Load Custom Model

I tried look into this similar issue: Custom GPT2 Model won't load after training

but still…

class CustomClass(PreTrainedModel):
    def __init__(self, config, num_labels):
        super().__init__(config, num_labels)
        self.distilbert = DistilBertModel.from_pretrained('distilbert-base-uncased')
        self.pre_classifier = torch.nn.Linear(768, 768)
        self.dropout = torch.nn.Dropout(0.1)
        self.classifier = torch.nn.Linear(768, num_labels)
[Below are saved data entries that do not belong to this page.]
(** X5. [fetchCaseById] never hands back an absent case: when it returns,
    the id was not empty, exactly one request was issued, a 2xx response was
    received, and the value returned is its parsed body, which is neither
    [null] nor any other falsy value. *)
Theorem fetchCaseById_returns_only_a_present_case :
  forall (net : Network) (id : string) (w w' : World) (v : Json),
    fetchCaseById net id w = (Return v, w') ->
    id <> ""
    /\ v <> JNull
    /\ Js.truthy (Some v) = true
    /\ trace w' = (trace w ++ [case_request id])%list
    /\ exists resp, net (trace w) (case_request id) = FetchResolves resp
                    /\ 200 <= resp_status resp <= 299
                    /\ resp_json resp = inr v.
Proof.
  intros net id w w' v H.
  assert (Hid : id <> "").
  { intros ->. discriminate H. }
  rewrite (fetchCaseById_run net id w Hid) in H.
  destruct (success (outcome_of _)) eqn:Hs; cbn [negb] in H; [|discriminate H].
  destruct (Js.truthy _) eqn:Ht; cbn [negb] in H; [|discriminate H].
  injection H as Hv Hw. subst w'. rewrite Hv in Ht.
  split; [exact Hid|]. split; [intros ->; discriminate Ht|]. split; [exact Ht|].
  split; [reflexivity|].
  destruct (net (trace w) (case_request id)) as [e | resp]; cbn in Hs, Hv; [discriminate Hs|].
  exists resp. destruct (resp_ok resp) eqn:Hok.
  - destruct (resp_json resp) as [e | d]; cbn in Hs, Hv; [discriminate Hs|].
    apply resp_ok_true in Hok. subst d. auto.
  - destruct (resp_text resp); discriminate Hs.
Qed.

Lemma fetchCaseById_returns_witness :
  exists w',
    fetchCaseById (constant_network (JObj [("id", JNum 42)])) "42" world0
      = (Return (JObj [("id", JNum 42)]), w')
    /\ trace w' = (trace world0 ++ [case_request "42"])%list.
Proof.
  eexists. split; [reflexivity|].
  apply (fetchCaseById_returns_only_a_present_case
           (constant_network (JObj [("id", JNum 42)])) "42" world0 _ _ eq_refl).
Defined.

(** X6. The three errors of [fetchCaseById]: an empty id raises
    "A valid case ID is required." and issues no request; a transport failure
    raises "Gat ekki sótt mál með ID: <id>."; a success outcome whose payload
    is falsy ([null], [false], [0] or the empty string) raises
    "Ekkert mál fannst með ID: <id>.". In the last two cases one request was
    issued. *)
Theorem fetchCaseById_errors :
  forall (net : Network) (id : string) (w : World),
    (id = "" ->
     fetchCaseById net id w = (Throw (Error "A valid case ID is required."), w))
    /\ (id <> "" ->
        success (outcome_of (net (trace w) (case_request id))) = false ->
        exists w', fetchCaseById net id w
                   = (Throw (Error ("Gat ekki sótt mál með ID: " ++ id ++ ".")), w')
                   /\ trace w' = (trace w ++ [case_request id])%list)
    /\ (id <> "" ->
        forall resp payload,
          net (trace w) (case_request id) = FetchResolves resp ->
          200 <= resp_status resp <= 299 ->
          resp_json resp = inr payload ->
          payload = JNull \/ payload = JBool false \/ payload = JNum 0 \/ payload = JStr "" ->
          exists w', fetchCaseById net id w
                     = (Throw (Error ("Ekkert mál fannst með ID: " ++ id ++ ".")), w')
                     /\ trace w' = (trace w ++ [case_request id])%list).
Proof.
  intros net id w. split; [|split].
  - intros ->. reflexivity.
  - intros Hid Hfail. rewrite (fetchCaseById_run net id w Hid), Hfail. cbn [negb].
    eexists. split; reflexivity.
  - intros Hid resp payload Hnet Hst Hj Hfalsy.
    rewrite (fetchCaseById_run net id w Hid), Hnet. apply resp_ok_true in Hst.
    cbn [outcome_of]. rewrite Hst, Hj. cbn [success data negb].
    destruct Hfalsy as [-> | [-> | [-> | ->]]]; cbn; eexists; split; reflexivity.
Qed.

Lemma fetchCaseById_errors_witness :
  fetchCaseById unreachable_network "" world0
    = (Throw (Error "A valid case ID is required."), world0)
  /\ (exists w', fetchCaseById not_found_network "42" world0
                 = (Throw (Error ("Gat ekki sótt mál með ID: " ++ "42" ++ ".")), w')
                 /\ trace w' = (trace world0 ++ [case_request "42"])%list)
  /\ (exists w', fetchCaseById null_body_network "42" world0
                 = (Throw (Error ("Ekkert mál fannst með ID: " ++ "42" ++ ".")), w')
                 /\ trace w' = (trace world0 ++ [case_request "42"])%list).
Proof.
  split; [|split].
  - apply (proj1 (fetchCaseById_errors unreachable_network "" world0)). reflexivity.
  - apply (proj1 (proj2 (fetchCaseById_errors not_found_network "42" world0)));
      [discriminate | reflexivity].
  - apply (proj2 (proj2 (fetchCaseById_errors null_body_network "42" world0))
             ltac:(discriminate) (json_response 200 JNull) JNull);
      [reflexivity | cbn; lia | reflexivity | now left].
Defined.

(** X7. [searchCases] makes a single attempt: whatever the network answers,
    exactly one request is issued, a [GET] of the case list with
    [pageSize=1500] and [orderBy=LastUpdated]. A [cases] value that is truthy
    is returned as it was received, without any check that it is an array. *)
Theorem searchCases_single_request_and_passthrough :
  forall (net : Network) (w : World),
    trace (snd (searchCases net w)) = (trace w ++ [search_request])%list
    /\ req_method search_request = "GET"
    /\ req_url search_request
       = "https://corsproxy.io/?https://samradapi.island.is/api/cases?pageSize=1500&orderBy=LastUpdated"
    /\ (forall resp payload v,
          net (trace w) search_request = FetchResolves resp ->
          200 <= resp_status resp <= 299 ->
          resp_json resp = inr payload ->
          Js.opt_chain (Some payload) "cases" = Some v ->
          Js.truthy (Some v) = true ->
          fst (searchCases net w) = Return v).
Proof.
  intros net w. unfold searchCases, bind.
  change [("pageSize", PStr "1500"); ("orderBy", PStr "LastUpdated")] with SEARCH_PARAMS.
  rewrite get_run. fold search_request. cbv zeta.
  split; [|split; [reflexivity | split; [reflexivity|]]].
  - destruct (success (outcome_of _)); reflexivity.
  - intros resp payload v Hnet Hst Hj Hcases Hv. rewrite Hnet. apply resp_ok_true in Hst.
    cbn [outcome_of]. rewrite Hst, Hj. cbn [success data negb ret fst].
    rewrite Hcases. unfold Js.or_else. now rewrite Hv.
Qed.
(** * flao_logs: the composite detectors, the deduplicating search, the
    observation metrics, the command extractor, the events and the command
    CSV of [analyse_uao.py], embedded and verified.

    The embedding follows the Python source function by function.
    - Python exceptions are made explicit: a function that can raise
      returns a value of [res], and [x ← e; k] is sequencing that stops at
      the first exception.  The two [try/except] blocks that are modelled,
      in [details] and in [search], are written out.
    - Timestamps are the POSIX seconds returned by [log_timestamp]
      (Python floats).  They are carried as integers of [Z], in a fixed
      sub-second unit; the detectors only copy them, the search compares
      differences of them and the metrics add and subtract them.
    - A command object is a value: the detectors never mutate a command
      after it has been put into an output list (the composites under
      construction live in the loop state until they are appended).  The
      command extractor does, and has a store of objects of its own. *)

From stdpp Require Import base option list strings gmap sorting.
From Stdlib Require Import ZArith Ascii String Lia.

Set Warnings "-register-all,-clear-no-such-hyp".

Local Open Scope string_scope.
Local Open Scope list_scope.
Local Open Scope Z_scope.

(** ** Exceptions *)

Inductive exn :=
| TypeError
| UnboundLocalError
| IndexError
| ValueError
| AttributeError.

Inductive res (A : Type) :=
| Ok (a : A)
| Raise (e : exn).
Arguments Ok {A} a.
Arguments Raise {A} e.

#[global] Instance res_ret : MRet res := fun A a => Ok a.
#[global] Instance res_bind : MBind res := fun A B f m =>
  match m with
  | Ok a => f a
  | Raise e => Raise e
  end.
    def forward(self, input_ids, attention_mask):
        distilbert_output = self.distilbert(input_ids=input_ids, attention_mask=attention_mask)
        hidden_state = distilbert_output[0]
        pooled_output = hidden_state[:, 0]
        pooled_output = self.pre_classifier(pooled_output)
        pooled_output = torch.nn.Tanh()(pooled_output) 
        pooled_output = self.dropout(pooled_output)  
        output = self.classifier(pooled_output)  
        return output

I was able to fine tune with a linear classifier for a classification job.
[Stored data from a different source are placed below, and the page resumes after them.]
(** X11, in exact real arithmetic: reversing the sign of pz leaves pt and p
    as they are and, outside the dummy case, turns rapidity and
    pseudorapidity into their negatives; in the dummy case both stay at -19,
    which is therefore not mirrored.  (In double arithmetic the two
    quotients under the logarithms are rounded separately, and the symmetry
    is not claimed.) *)
Theorem CDQ_reflect_z (this : ParticleMC R) :
  let q := ComputeDerivedQuantities this in
  let r := reflect_z this in
  pt r = pt q /\ p r = p q /\
  (~ dummy_case this -> rapidity r = - rapidity q /\ eta r = - eta q) /\
  (dummy_case this -> rapidity r = -19 /\ eta r = -19).
Proof.
  intros q r.
  destruct (reflect_z_pt_p this) as [Hpt Hp]. fold q r in Hpt, Hp.
  split; [ exact Hpt | ]. split; [ exact Hp | ].
  set (this' := mkParticleMC (I this) (KS this) (id this) (orig this)
                  (daughter this) (ldaughter this) (px this) (py this)
                  (- pz this) (E this) (m this) (pt this) (xv this)
                  (yv this) (zv this) (parentId this) (p this) (theta this)
                  (phi this) (rapidity this) (eta this) (z this)
                  (xFeynman this) (thetaGamma this) (ptVsGamma this)
                  (phiPrf this)).
  assert (Hr : r = ComputeDerivedQuantities this') by reflexivity.
  assert (Hd : dummy_case this' <-> dummy_case this).
  { unfold dummy_case. cbv zeta. rewrite <- Hr, Hp. fold q.
    cbn [E pz this']. split; intros [H | [H | [H | H]]]; lra. }
  destruct (CDQ_rapidity_eta this') as [Hr' He'].
  destruct (CDQ_rapidity_eta this) as [Hrq Heq].
  cbv zeta in Hr', He', Hrq, Heq.
  pose proof (CDQ_dummy_iff this') as Hi'.
  pose proof (CDQ_dummy_iff this) as Hi.
  cbv zeta in Hi', Hi.
  rewrite <- Hr in Hr', He', Hi'. rewrite Hp in Hr', He', Hi'.
  fold q in Hrq, Heq, Hi, Hr', He', Hi'.
  cbn [E pz this'] in Hr', He', Hi'.
  split.
  - intros N.
    destruct (R_le (E this - - pz this) 0 || R_eq (p q - - pz this) 0
              || R_eq (p q + - pz this) 0 || R_le (E this + - pz this) 0);
      [ elim N; apply Hd; now apply Hi' | ].
    destruct (R_le (E this - pz this) 0 || R_eq (p q - pz this) 0
              || R_eq (p q + pz this) 0 || R_le (E this + pz this) 0);
      [ elim N; now apply Hi | ].
    unfold dummy_case in N. cbv zeta in N. fold q in N.
    destruct (CDQ_p_bounds this) as [_ Hb]. fold q in Hb.
    assert (Hlo : - p q <= pz this <= p q).
    { unfold Rabs in Hb. destruct (Rcase_abs (pz this)); lra. }
    rewrite Hr', He', Hrq, Heq.
    split.
    + replace ((E this + - pz this) / (E this - - pz this))
        with (/ ((E this + pz this) / (E this - pz this)))
        by (field; lra).
      rewrite ln_Rinv by (apply Rdiv_lt_0_compat; lra). ring.
    + replace ((p q + - pz this) / (p q - - pz this))
        with (/ ((p q + pz this) / (p q - pz this)))
        by (field; lra).
      rewrite ln_Rinv by (apply Rdiv_lt_0_compat; lra). ring.
  - intros C. apply Hd in C. apply Hi' in C.
    rewrite Hr', He', C. now split.
Qed.

(** X12, in exact real arithmetic: a particle without transverse momentum
    (px = py = 0) gets the dummy value -19 for rapidity and pseudorapidity
    alike, whatever its energy, because then p = |pz| and p - pz or p + pz
    is 0; its pt is 0.  (In binary64 the square of a tiny pz can underflow,
    see [CDQ_along_z_binary64_underflow].) *)
Theorem CDQ_along_z (this : ParticleMC R) :
  px this = 0 -> py this = 0 ->
  let q := ComputeDerivedQuantities this in
  pt q = 0 /\ p q = Rabs (pz this) /\ rapidity q = -19 /\ eta q = -19.
Proof.
  intros Hx Hy q.
  assert (Hpt : pt q = 0).
  { unfold q. rewrite CDQ_pt, Hx, Hy.
    replace (0 * 0 + 0 * 0) with 0 by ring. apply sqrt_0. }
  assert (Hp : p q = Rabs (pz this)).
  { unfold q. rewrite CDQ_p. fold q. rewrite Hpt.
    replace (0 * 0 + pz this * pz this) with (Rsqr (pz this))
      by (unfold Rsqr; ring).
    apply sqrt_Rsqr_abs. }
  split; [ exact Hpt | ]. split; [ exact Hp | ].
  assert (Hd : dummy_case this).
  { unfold dummy_case. cbv zeta. fold q. rewrite Hp.
    unfold Rabs. destruct (Rcase_abs (pz this)); lra. }
  apply CDQ_dummy_iff in Hd. cbv zeta in Hd. fold q in Hd.
  destruct (CDQ_rapidity_eta this) as [Hr He]. cbv zeta in Hr, He.
  fold q in Hr, He. rewrite Hr, He, Hd. now split.
Qed.

End Reflection.

(** X12 at a massive particle moving along z, (px, py, pz, E) =
    (0, 0, 3, 5): E - pz = 2 and E + pz = 8 are positive, yet the rapidity
    is the dummy value. *)
Lemma CDQ_along_z_witness :
  let this := example_particle (D := R) 1 1 2212 0 0 0
                (mkTLorentzVector 0%R 0%R 3%R 5%R) in
  (px this = 0%R /\ py this = 0%R) /\
  (0 < E this - pz this)%R /\ (0 < E this + pz this)%R /\
  rapidity (ComputeDerivedQuantities this) = (-19)%R.
Proof.
  intros this.
  assert (Hx : px this = 0%R) by reflexivity.
  assert (Hy : py this = 0%R) by reflexivity.
  split; [ now split | ].
  split; [ cbn; lra | ]. split; [ cbn; lra | ].
  exact (proj1 (proj2 (proj2 (@CDQ_along_z this Hx Hy)))).
Defined.

(** In binary64 p = |pz| can fail: for (px, py, pz, E) = (0, 0, 2^-600, 1)
    the square of pz underflows to 0, so p = 0, neither p - pz nor p + pz is
    0, no test of the dummy case holds, and the pseudorapidity is
    1/2 log(-1), a NaN. *)
Lemma CDQ_along_z_binary64_underflow :
  let q := Set4Vector (mkTLorentzVector 0 0 0x1p-600 1)%float
             ParticleMC_init in
  (px q = 0 /\ py q = 0 /\ pt q = 0 /\ p q = 0)%float /\
  PrimFloat.eqb (p q - pz q) 0 = false /\
  PrimFloat.eqb (p q + pz q) 0 = false /\
  is_nan (eta q) = true.
Proof. vm_compute. repeat split; reflexivity. Qed.

(** ** Setting the four-momentum and the vertex *)

Section Setters.

Context {D : Type} {ops : DoubleOps D}.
config = PretrainedConfig(name_or_path='own-model', num_labels=100, output_hidden_states=True)

model = CustomClass(config, 100)

I can also save it with

model.save_pretrained(PATH)

But when I try to load it with

new_model=PreTrainedModel.from_pretrained('./PATH/')

i got 'NoneType' object has no attribute 'from_pretrained' which is really strange

Alternatively, with a config file, this doesnt throw error though the model weights wont load

new_config=PretrainedConfig.from_pretrained('./PATH/') new_model=PreTrainedModel.from_pretrained('./PATH/', config=new_config)

please help. I am running out of idea. Oh and I am at v4.6.0

Thank you!

You should use CustomClass.from_pretrained. PreTrainedModel.from_pretrained won’t work directly.

CustomClass.from_pretrained didnt work for me, and still getting the same error. Not sure why from_pretrained isn’t inherited as a class method.

But this “seems” to work. Strange it didnt need from_pretrained but just instantiate a model. I read it somewhere loading with config wont load weights, so I suspect it is still NOT done.

cfg = PretrainedConfig.from_pretrained('./PATH/')
model = CustomClass(cfg, num_labels=100)

Oh you need to add some class variables to your custom model, specifically:

config_class = CustomConfig

and have your config be an instance of a CustomConfig (it might work with config_class = PretrainedConfig but I’m not 100% sure).

class CustomClass(PreTrainedModel):

    class_config = PretrainedConfig   # class attribute like this here?

    def __init__(self, config, num_labels):
        super().__init__(config, num_labels)
        self.distilbert = DistilBertModel.from_pretrained('distilbert-base-uncased')
        self.pre_classifier = torch.nn.Linear(768, 768)
        self.dropout = torch.nn.Dropout(0.1)
        self.classifier = torch.nn.Linear(768, num_labels)

    def forward(self, input_ids, attention_mask):
        distilbert_output = self.distilbert(input_ids=input_ids, attention_mask=attention_mask)
        hidden_state = distilbert_output[0]
        pooled_output = hidden_state[:, 0]
        pooled_output = self.pre_classifier(pooled_output)
        pooled_output = torch.nn.Tanh()(pooled_output) 
        pooled_output = self.dropout(pooled_output)  
        output = self.classifier(pooled_output)  
        return output

I added it like above but still no luck to load it with

new_config=PretrainedConfig.from_pretrained('./PATH/') 

new_model=CusomClass.from_pretrained('./PATH/', config=new_config)

Any notebook that I can look at for reference. This is a very common pattern I suppose.

Looks like this is the way to load it with from_pretrained

new_config=PretrainedConfig.from_pretrained('./PATH/') 
new_model=CustomClass.from_pretrained(pretrained_model_name_or_path='./PATH/', config=new_config, num_labels=100)

I have to verify the weights are also loaded successfully.

By doing above, it is still not picking the weights properly. Can you share any reference where examples of inheriting PreTrainedModel is used to create custom model? And how to re-load it with from_pretrained?